Electron microscopy of hermaphroditic gonad-acini of Planorbarius corneus L. (Basommatophora)
Summary Three species of cells always coexist in the tips of hermaphroditic gonad-acini of fertile Planorbarius corneus: oocytes, spermatids and auxiliary cells. The basement membrane of the auxiliary cell epithelium separates the acinus tips from the interacinary tissue. Like follicles the oocytes are enclosed by interlocked and desmosomically attached auxiliary cells. Only in the utmost tips of the acinus the oocytes are in direct contact with the here dilated basement membrane.

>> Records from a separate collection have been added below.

(* ===== verification/GoText.v ===== *)
(** * Lemmas on trimming, fields and numbers

    Facts about [TrimSpace], [Fields], [Atoi] and [Itoa] that the readers of
    user-written text rely on. *)

From S2P Require Import Prelude GoStrings.
Local Open Scope string_scope.
Local Open Scope Z_scope.
Local Open Scope list_scope.

(** ** Stripping *)

Lemma CutPrefix_length s q r : CutPrefix s q = Some r -> String.length s = (String.length q + String.length r)%nat.
Proof.
  revert s. induction q as [|a q IH]; intros s; [by rewrite CutPrefix_nil; intros [= ->]|].
  destruct s as [|b s]; simpl; [done|]. destruct (ascii_eqb a b); [|done]. intros H%IH. lia.
Qed.

Definition solid (seqs : list string) : Prop := Forall (fun q => q <> "") seqs.

Lemma strip_one_length seqs s r : solid seqs -> strip_one seqs s = Some r -> (String.length r < String.length s)%nat.
Proof.
  induction 1 as [|q seqs Hq _ IH]; simpl; [done|]. destruct (CutPrefix s q) eqn:E; [|auto].
  intros [= ->]. apply CutPrefix_length in E. destruct q; [done|]. simpl in E. lia.
Qed.

(** The fuel of [strip_all] is enough: nothing is left to strip. *)
Lemma strip_all_done seqs n s :
  solid seqs -> (String.length s <= n)%nat -> strip_one seqs (strip_all n seqs s) = None.
Proof.
  intros Hs. revert s. induction n as [|n IH]; intros s Hn; simpl.
  - destruct (strip_one seqs s) as [r|] eqn:E; [|done]. apply strip_one_length in E; [lia|done].
  - destruct (strip_one seqs s) as [r|] eqn:E; [|done]. apply IH. apply strip_one_length in E; [lia|done].
Qed.

Lemma strip_all_None seqs n s : strip_one seqs s = None -> strip_all n seqs s = s.
Proof. intros H. destruct n; simpl; [done|]. by rewrite H. Qed.

Lemma space_runes_solid : solid space_runes.
Proof. unfold solid. apply Forall_forall. intros q Hq. apply (proj1 (list_elem_of_In _ _)) in Hq. simpl in Hq. naive_solver. Qed.

Lemma rev_app_spec s acc : rev_app s acc = rev_string s +:+ acc.
Proof.
  unfold rev_string. revert acc. induction s as [|a s IH]; intros acc; simpl; [done|].
  rewrite IH, (IH (String a "")), append_assoc. done.
Qed.

Lemma rev_string_cons a s : rev_string (String a s) = rev_string s +:+ String a "".
Proof. apply (rev_app_spec s (String a "")). Qed.

Lemma rev_string_append s t : rev_string (s +:+ t) = rev_string t +:+ rev_string s.
Proof.
  induction s as [|a s IH]; simpl; [by rewrite append_nil_r|].
  rewrite !rev_string_cons, IH, append_assoc. done.
Qed.

Lemma HasPrefix_append p s : HasPrefix (p +:+ s) p = true.
Proof. unfold HasPrefix. induction p as [|a p IH]; [by destruct s|]. simpl. rewrite IH. by destruct (ascii_dec a a). Qed.

Lemma rev_string_involutive s : rev_string (rev_string s) = s.
Proof. induction s as [|a s IH]; [done|]. by rewrite rev_string_cons, rev_string_append, IH. Qed.

Lemma length_rev_string s : String.length (rev_string s) = String.length s.
Proof.
  induction s as [|a s IH]; [done|]. rewrite rev_string_cons.
  assert (forall x y, String.length (x +:+ y) = (String.length x + String.length y)%nat) as Hl.
  { intros x y. induction x as [|b x IHx]; simpl; [done|]. by rewrite IHx. }
  rewrite Hl, IH. simpl. lia.
Qed.

Definition space_runes_rev : list string := map rev_string space_runes.

Lemma space_runes_rev_solid : solid space_runes_rev.
Proof.
  apply Forall_map. eapply Forall_impl; [exact space_runes_solid|]. intros q Hq E. apply Hq.
  by rewrite <- (rev_string_involutive q), E.
Qed.

(** ** TrimSpace *)

(** No white space at either end. *)
Definition trimmed (s : string) : Prop :=
  strip_one space_runes s = None /\ strip_one space_runes_rev (rev_string s) = None.

Lemma TrimSpace_trimmed s : trimmed s -> TrimSpace s = s.
Proof.
  intros [Hl Hr]. unfold TrimSpace, TrimRightSpace, TrimLeftSpace. fold space_runes_rev.
  rewrite (strip_all_None _ _ s) by done. rewrite strip_all_None by done. apply rev_string_involutive.
Qed.

Lemma CutPrefix_append s t q r : CutPrefix s q = Some r -> CutPrefix (s +:+ t) q = Some (r +:+ t).
Proof.
  revert s. induction q as [|a q IH]; intros s.
  - rewrite !CutPrefix_nil. by intros [= ->].
  - destruct s as [|b s]; simpl; [done|]. destruct (ascii_eqb a b); [|done]. apply IH.
Qed.

Lemma strip_one_append seqs s t : strip_one seqs (s +:+ t) = None -> strip_one seqs s = None.
Proof.
  induction seqs as [|q seqs IH]; simpl; [done|]. destruct (CutPrefix s q) as [r|] eqn:E.
  - by rewrite (CutPrefix_append _ t _ _ E).
  - destruct (CutPrefix (s +:+ t) q); [done|]. apply IH.
Qed.

Lemma CutPrefix_self p s : CutPrefix (p +:+ s) p = Some s.
Proof. induction p as [|a p IH]; simpl; [by destruct s|]. by rewrite ascii_eqb_refl. Qed.

Lemma CutPrefix_Some s q r : CutPrefix s q = Some r -> s = q +:+ r.
Proof.
  revert s. induction q as [|a q IH]; intros s; [by rewrite CutPrefix_nil; intros [= ->]|].
  destruct s as [|b s]; simpl; [done|]. destruct (ascii_eqb a b) eqn:E; [|done].
  apply ascii_eqb_eq in E as ->. intros H%IH. by rewrite <- H.
Qed.

Lemma strip_one_suffix seqs s r : strip_one seqs s = Some r -> exists q, s = q +:+ r.
Proof.
  induction seqs as [|q seqs IH]; simpl; [done|]. destruct (CutPrefix s q) eqn:E; [|done].
  intros [= ->]. exists q. by apply CutPrefix_Some.
Qed.

Lemma strip_all_suffix n seqs s : exists q, s = q +:+ strip_all n seqs s.
Proof.
  revert s. induction n as [|n IH]; intros s; simpl; [by exists ""|].
  destruct (strip_one seqs s) as [r|] eqn:E; [|by exists ""]. apply strip_one_suffix in E as [q ->].
  destruct (IH r) as [q' Hq]. exists (q +:+ q'). by rewrite append_assoc, <- Hq.
Qed.

(** What TrimSpace gives is trimmed. *)
Lemma trimmed_TrimSpace s : trimmed (TrimSpace s).
Proof.
  unfold TrimSpace. set (l := TrimLeftSpace s).
  assert (strip_one space_runes l = None) as Hl by (apply strip_all_done; [apply space_runes_solid|lia]).
  unfold TrimRightSpace. fold space_runes_rev. set (r := strip_all _ space_runes_rev (rev_string l)).
  assert (strip_one space_runes_rev r = None) as Hr.
  { apply strip_all_done; [apply space_runes_rev_solid|]. by rewrite length_rev_string. }
  split; [|by rewrite rev_string_involutive].
  destruct (strip_all_suffix (String.length l) space_runes_rev (rev_string l)) as [q Hq]. fold r in Hq.
  apply (strip_one_append _ _ (rev_string q)). rewrite <- rev_string_append, <- Hq, rev_string_involutive. done.
Qed.

Lemma TrimSpace_idem s : TrimSpace (TrimSpace s) = TrimSpace s.
Proof. apply TrimSpace_trimmed, trimmed_TrimSpace. Qed.

#[export] Hint Rewrite TrimSpace_idem : fleet.

(** ** Cutting *)

Lemma cut_byte_app c a b : contains_byte a c = false -> cut_byte c (a +:+ String c b) = Some (a, b).
Proof.
  induction a as [|x a IH]; simpl; [by rewrite ascii_eqb_refl|]. intros [Hx Ha]%orb_false_iff. rewrite Hx, IH by done. done.
Qed.

Lemma cut_byte_Some c s a b : cut_byte c s = Some (a, b) -> s = a +:+ String c b /\ contains_byte a c = false.
Proof.
  revert a. induction s as [|x s IH]; intros a; simpl; [done|]. destruct (ascii_eqb x c) eqn:E.
  - intros [= <- <-]. apply ascii_eqb_eq in E as ->. done.
  - destruct (cut_byte c s) as [[l r]|]; [|done]. intros [= <- <-]. destruct (IH l eq_refl) as [-> Hl]. simpl. by rewrite E, Hl.
Qed.

Lemma cut_byte_found c s : contains_byte s c = true -> is_Some (cut_byte c s).
Proof.
  induction s as [|a s IH]; simpl; [done|]. destruct (ascii_eqb a c); [by eexists|]. simpl. intros [[x y] ->]%IH. by eexists.
Qed.

Lemma cut_byte_None c s : contains_byte s c = false -> cut_byte c s = None.
Proof. induction s as [|a s IH]; simpl; [done|]. intros [-> Hs]%orb_false_iff. by rewrite IH. Qed.

(** ** Plain words *)

(** Printable ASCII, the space left out. *)
Definition graph (c : ascii) : bool := (33 <=? code c) && (code c <=? 126).

Fixpoint all_graph (s : string) : bool :=
  match s with EmptyString => true | String a s' => graph a && all_graph s' end.

Lemma strip_one_first seqs a s :
  forallb (fun q => match q with String b _ => negb (ascii_eqb b a) | EmptyString => false end) seqs = true ->
  strip_one seqs (String a s) = None.
Proof.
  induction seqs as [|q seqs IH]; simpl; [done|]. intros [Hq Hs]%andb_true_iff. destruct q as [|b q]; [done|].
  simpl. apply negb_true_iff in Hq. rewrite Hq. by apply IH.
Qed.

Lemma strip_graph a s : graph a = true -> strip_one space_runes (String a s) = None.
Proof.
  intros Ha. apply strip_one_first. revert Ha. destruct a as [[] [] [] [] [] [] [] []]; vm_compute; done.
Qed.

Lemma all_graph_app s t : all_graph (s +:+ t) = all_graph s && all_graph t.
Proof. induction s as [|a s IH]; simpl; [done|]. by rewrite IH, andb_assoc. Qed.

Lemma strip_rev_graph a s : graph a = true -> strip_one space_runes_rev (String a s) = None.
Proof.
  intros Ha. apply strip_one_first. revert Ha. destruct a as [[] [] [] [] [] [] [] []]; vm_compute; done.
Qed.

Lemma all_graph_rev s : all_graph (rev_string s) = all_graph s.
Proof.
  induction s as [|a s IH]; [done|]. rewrite rev_string_cons, all_graph_app, IH. simpl.
  by rewrite andb_true_r, andb_comm.
Qed.

(** A word of plain bytes is trimmed. *)
Lemma graph_trimmed s : all_graph s = true -> TrimSpace s = s.
Proof.
  intros Hs. apply TrimSpace_trimmed. split.
  - destruct s as [|a s]; [by vm_compute|]. apply strip_graph. simpl in Hs. by apply andb_true_iff in Hs as [? _].
  - rewrite <- all_graph_rev in Hs. destruct (rev_string s) as [|a r]; [by vm_compute|]. apply strip_rev_graph.
    simpl in Hs. by apply andb_true_iff in Hs as [? _].
Qed.

Lemma fields_word w s cur n :
  all_graph w = true -> (String.length w <= n)%nat ->
  fields_from n (w +:+ s) cur = fields_from (n - String.length w) s (rev_app w cur).
Proof.
  revert cur n. induction w as [|a w IH]; intros cur n; [by simpl; rewrite Nat.sub_0_r|].
  intros [Ha Hw]%andb_true_iff Hn. cbn [String.length] in *. destruct n as [|n]; [lia|].
  change (String a w +:+ s) with (String a (w +:+ s)). cbn [fields_from].
  rewrite strip_graph by done. rewrite IH by (done || lia). done.
Qed.

Lemma space_first s : strip_one space_runes (String " "%char s) = Some s.
Proof. vm_compute. by destruct s. Qed.

Lemma rev_app_nonempty w cur : w <> "" -> rev_app w cur <> "".
Proof.
  rewrite rev_app_spec. destruct w as [|a w]; [done|]. intros _. rewrite rev_string_cons.
  destruct (rev_string w); done.
Qed.

Lemma length_append_s (s t : string) : String.length (s +:+ t) = (String.length s + String.length t)%nat.
Proof. induction s as [|a s IH]; simpl; [done|]. by rewrite IH. Qed.

(** strings.Fields finds the words of a line again. *)
Lemma Fields_Join ws :
  Forall (fun w => w <> "" /\ all_graph w = true) ws -> Fields (Join ws " ") = ws.
Proof.
  intros Hws. unfold Fields.
  enough (forall n, (String.length (Join ws " ") < n)%nat -> fields_from n (Join ws " ") "" = ws) as H by (apply H; lia).
  induction Hws as [|w ws [Hne Hg] Hws IH]; intros n Hn.
  { destruct n; [simpl in Hn; lia|]. by vm_compute. }
  destruct ws as [|w' ws].
  - change (Join [w] " ") with w in *. replace (fields_from n w "") with (fields_from n (w +:+ "") "") by (by rewrite append_nil_r).
    rewrite fields_word by (done || lia).
    destruct (n - String.length w)%nat eqn:E; [lia|].
    simpl. destruct (String.eqb (rev_app w "") "") eqn:E'; [by apply String.eqb_eq, rev_app_nonempty in E'|].
    f_equal. apply rev_string_involutive.
  - rewrite Join_cons in * by done. rewrite !length_append_s in Hn. cbn [String.length] in Hn.
    rewrite fields_word by (done || lia).
    destruct (n - String.length w)%nat as [|m] eqn:E; [lia|]. cbn [fields_from].
    change (" " +:+ Join (w' :: ws) " ") with (String " "%char (Join (w' :: ws) " ")). rewrite space_first.
    destruct (String.eqb (rev_app w "") "") eqn:E'; [by apply String.eqb_eq, rev_app_nonempty in E'|].
    simpl app. f_equal; [apply rev_string_involutive|]. apply IH. cbn [String.length] in *. lia.
Qed.

(** ** Numbers *)

Lemma digit_char d : (d < 10)%N ->
  is_digit (pretty_N_char d) = true /\ code (pretty_N_char d) - 48 = Z.of_N d.
Proof.
  intros Hd. assert (d = 0 \/ d = 1 \/ d = 2 \/ d = 3 \/ d = 4 \/ d = 5 \/ d = 6 \/ d = 7 \/ d = 8 \/ d = 9)%N as Hc by lia.
  repeat (destruct Hc as [->|Hc]; [by vm_compute|]). subst. by vm_compute.
Qed.

Lemma digits_pretty n s : digits_value (pretty_N_go n s) 0 = digits_value s (Z.of_N n).
Proof.
  revert s. induction (N.lt_wf_0 n) as [n _ IH]; intros s. destruct (base.decide (0 < n)%N) as [Hn|Hn].
  - rewrite pretty_N_go_step by done. rewrite IH by (by apply N.div_lt). simpl.
    destruct (digit_char (n `mod` 10)) as [Hd Hv]; [by apply N.mod_lt|]. rewrite Hd, Hv. f_equal.
    pose proof (N.div_mod n 10 ltac:(done)). lia.
  - assert (n = 0%N) as -> by lia. by rewrite pretty_N_go_0.
Qed.

Lemma pretty_go_digits n s : (0 < n)%N -> exists d r, pretty_N_go n s = String d r /\ is_digit d = true.
Proof.
  revert s. induction (N.lt_wf_0 n) as [n _ IH]; intros s Hn. rewrite pretty_N_go_step by done.
  destruct (base.decide (0 < n / 10)%N) as [Hq|Hq]; [by apply IH; [apply N.div_lt|]|].
  apply N.nlt_ge, N.le_0_r in Hq. rewrite Hq. rewrite pretty_N_go_0. eexists _, _. split; [done|]. apply digit_char, N.mod_lt. done.
Qed.

Lemma Itoa_first z : 0 <= z -> exists d r, Itoa z = String d r /\ is_digit d = true /\ unsigned_value (Itoa z) = Some z.
Proof.
  intros Hz. destruct z as [|p|p]; [by eexists _, _|..|lia].
  change (Itoa (Z.pos p)) with (pretty_N_go (N.pos p) "").
  destruct (pretty_go_digits (N.pos p) "") as (d & r & Hr & Hd); [lia|]. exists d, r. split_and!; [done..|].
  unfold unsigned_value. rewrite digits_pretty. by rewrite Hr.
Qed.

Lemma Atoi_Itoa z : 0 <= z < 2 ^ 63 -> Atoi (Itoa z) = Some z.
Proof.
  intros [Hz Hr]. destruct (Itoa_first z Hz) as (d & r & Hi & Hd & Hu). rewrite Hi in *. unfold Atoi.
  assert (ascii_eqb d "-"%char = false /\ ascii_eqb d "+"%char = false) as [-> ->].
  { revert Hd. destruct d as [[] [] [] [] [] [] [] []]; vm_compute; done. }
  rewrite Hu. rewrite (proj2 (Z.leb_le _ _)) by lia. by rewrite (proj2 (Z.ltb_lt _ _)).
Qed.

Fixpoint all_digits (s : string) : bool :=
  match s with EmptyString => true | String a s' => is_digit a && all_digits s' end.

Lemma pretty_all_digits n s : all_digits s = true -> all_digits (pretty_N_go n s) = true.
Proof.
  revert s. induction (N.lt_wf_0 n) as [n _ IH]; intros s Hs. destruct (base.decide (0 < n)%N) as [Hn|Hn].
  - rewrite pretty_N_go_step by done. apply IH; [by apply N.div_lt|]. simpl. rewrite Hs, andb_true_r.
    apply digit_char, N.mod_lt. done.
  - assert (n = 0%N) as -> by lia. by rewrite pretty_N_go_0.
Qed.

Lemma Itoa_digits z : 0 <= z -> all_digits (Itoa z) = true.
Proof. intros Hz. destruct z as [|p|p]; [done|by apply (pretty_all_digits (N.pos p) "")|lia]. Qed.

Lemma all_digits_graph s : all_digits s = true -> all_graph s = true.
Proof.
  induction s as [|a s IH]; simpl; [done|]. intros [Ha Hs]%andb_true_iff. rewrite IH by done. rewrite andb_true_r.
  unfold is_digit, graph in *. bool_hyps. apply andb_true_iff. split; apply Z.leb_le; lia.
Qed.

Lemma all_digits_free s c : all_digits s = true -> is_digit c = false -> contains_byte s c = false.
Proof.
  intros Hs Hc. induction s as [|a s IH]; simpl in *; [done|]. apply andb_true_iff in Hs as [Ha Hs].
  rewrite IH by done. destruct (ascii_eqb a c) eqn:E; [|done]. apply ascii_eqb_eq in E as ->. congruence.
Qed.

The spermatids are attached to the auxiliary cells only with their anterior cell-pole and connected with these by desmosomes. Alterations of the spermatid-ultrastructure during the spermiohistogenesis can be studied in three separate stages of the spermiohistogenesis. Particular attention is given to the nuclear structure, the tubular bodies and the shedding of residual plasma from the middle-piece. The rather irregularly structured cells serve oocytes and spermatids as mediators for nutrition and transport. Occasionally occurs phagocytosis of germ-cells. Basically, even though their structures vary, auxiliary cells are not restricted to one specific function. The Kinoplasma-described in previous light microscopic studies as a product of the auxiliary cells, proves to be spermatidic residual plasma moving towards the nucleus.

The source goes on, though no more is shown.